→ **What is expected**: The word "unfold" marks the lines to find; copy every such line from the data below.

[Collected data]

Lemma free_ref e n : cname (rd_name e) = [] -> ref1 e n = 0.
Proof.
  intros E. unfold ref1, counted. rewrite bool_decide_eq_false_2; [done|]. rewrite E. naive_solver.
Qed.

(** The inode an ordinary name refers to. *)
Lemma named_inode d s n x ents k e nm name len :
  fs_inv d s -> (forall m, 0 <= d m) -> slot (v_fs s) n = Some x -> rf_mem x = MemDir ents ->
  ents !! k = Some e -> cname (rd_name e) = nm -> name_arg nm name len ->
  exists y, slot (v_fs s) (rd_ino e) = Some y /\ 0 < rf_linkcount y /\ 0 < fs_refs (v_fs s) (rd_ino e).
Proof.
  intros Hinv Hd Hx Hm Hk Hc Hn.
  pose proof (counted_refs ents k e Hk (plain_counted _ _ _ _ Hn Hc)) as Hr.
  assert (0 < node_refs (slot (v_fs s) n) (rd_ino e)) as Hp by (rewrite Hx; cbn; rewrite Hm; lia).
  destruct (refs_exist _ _ _ _ Hinv Hp) as [y Hy]. exists y.
  pose proof (node_refs_le (v_fs s) n (rd_ino e) (slot_range _ _ _ Hx)).
  split_and!; [done| |lia]. eapply linked_pos; eauto. right. lia.
Qed.

Lemma size_inv d s n x sz :
  fs_inv d s -> slot (v_fs s) n = Some x -> 0 < rf_linkcount x ->
  fs_inv d (upd_fs (set_slot n (Some (i_size sz x))) s).
Proof.
  intros Hinv Hx Hp. destruct (fi_node _ _ Hinv _ _ Hx) as [Hok Hmem].
  eapply inv_set; try done.
  - intros m Hm. pose proof (refs_exist d s n m Hinv) as He. rewrite Hx, Hm in He.
    pose proof (node_refs_nonneg (Some (i_size sz x)) m). cbn [node_refs rf_mem i_size] in *.
    destruct (decide (0 < match rf_mem x with MemDir ents => dir_refs ents m | _ => 0 end)) as [H1|]; [|lia].
    by destruct (He H1).
  - intros m. cbn. destruct (m =? n); lia.
  - intros e m. pose proof (slot_range _ _ _ Hx). rewrite fs_refs_set, Hx by done.
    destruct (decide (e = n)) as [->|].
    + rewrite slot_set_eq by done. intros Hp'. destruct (fi_rooted _ _ Hinv n m); [by rewrite Hx|by left|].
      right. cbn. lia.
    + rewrite slot_set_ne by (lia || done). intros Hp'. destruct (fi_rooted _ _ Hinv e m Hp'); [by left|].
      right. cbn. lia.
Qed.

Lemma link_inv d s n x k :
  fs_inv d s -> slot (v_fs s) n = Some x -> 0 < k ->
  fs_inv (fun m => d m + if m =? n then k - rf_linkcount x else 0)
    (upd_fs (set_slot n (Some (i_link k x))) s).
Proof.
  intros Hinv Hx Hk. destruct (fi_node _ _ Hinv _ _ Hx) as [Hok Hmem].
  eapply inv_set; try done.
  - intros m Hm. pose proof (refs_exist d s n m Hinv) as He. rewrite Hx, Hm in He.
    pose proof (node_refs_nonneg (Some (i_link k x)) m). cbn [node_refs rf_mem i_link] in *.
    destruct (decide (0 < match rf_mem x with MemDir ents => dir_refs ents m | _ => 0 end)) as [H1|]; [|lia].
    by destruct (He H1).
  - intros m. cbn. destruct (m =? n); lia.
  - apply rooted_link; [done|apply Hinv].
Qed.

(** The inode of directory [n] with entry [k] replaced. *)
Definition with_entry (x : inode) (ents : list dirent) (k : nat) (e : dirent) : inode :=
  i_mem (MemDir (<[k := e]> ents)) x.

Lemma set_entry_run d s n x ents k e0 ino nm name len :
  fs_inv d s -> slot (v_fs s) n = Some x -> rf_mem x = MemDir ents -> ents !! k = Some e0 ->
  name_arg nm name len ->
  exists b, cname b = nm /\ dirent_wf (Dirent ino b) /\
    set_entry n k ino name len s = Done tt (upd_fs (set_slot n (Some (with_entry x ents k (Dirent ino b)))) s).
Proof.
  intros Hinv Hx Hm Hk Hn. destruct (fi_node _ _ Hinv _ _ Hx) as [_ Hmem].
  unfold mem_ok in Hmem. rewrite Hm in Hmem. destruct Hmem as (_ & _ & Hwf & _).
  pose proof (Forall_lookup_1 _ _ _ _ Hwf Hk) as He0.
  destruct (na_buf _ _ _ Hn) as [r ->].
  assert (Forall is_char nm) as Hch by (pose proof (na_char _ _ _ Hn) as H; by apply Forall_app in H as [? _]).
  destruct (store_name_run (rd_name e0) nm r len) as (b & Eb & Hcb & Hwb); try apply He0; try apply Hn; [done|].
  exists b. rewrite take_ge in Hcb by (pose proof (na_short _ _ _ Hn); lia). split_and!; [done|apply Hwb|].
  unfold set_entry, gets, bind, deref. rewrite Hx, Hm, Hk, Eb.
  unfold set_dirents, gets, bind, deref, modify. rewrite Hx, Hm. done.
Qed.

→ **Written answer**:
  intros E. unfold ref1, counted. rewrite bool_decide_eq_false_2; [done|]. rewrite E. naive_solver.
  unfold mem_ok in Hmem. rewrite Hm in Hmem. destruct Hmem as (_ & _ & Hwf & _).
  unfold set_entry, gets, bind, deref. rewrite Hx, Hm, Hk, Eb.
  unfold set_dirents, gets, bind, deref, modify. rewrite Hx, Hm. done.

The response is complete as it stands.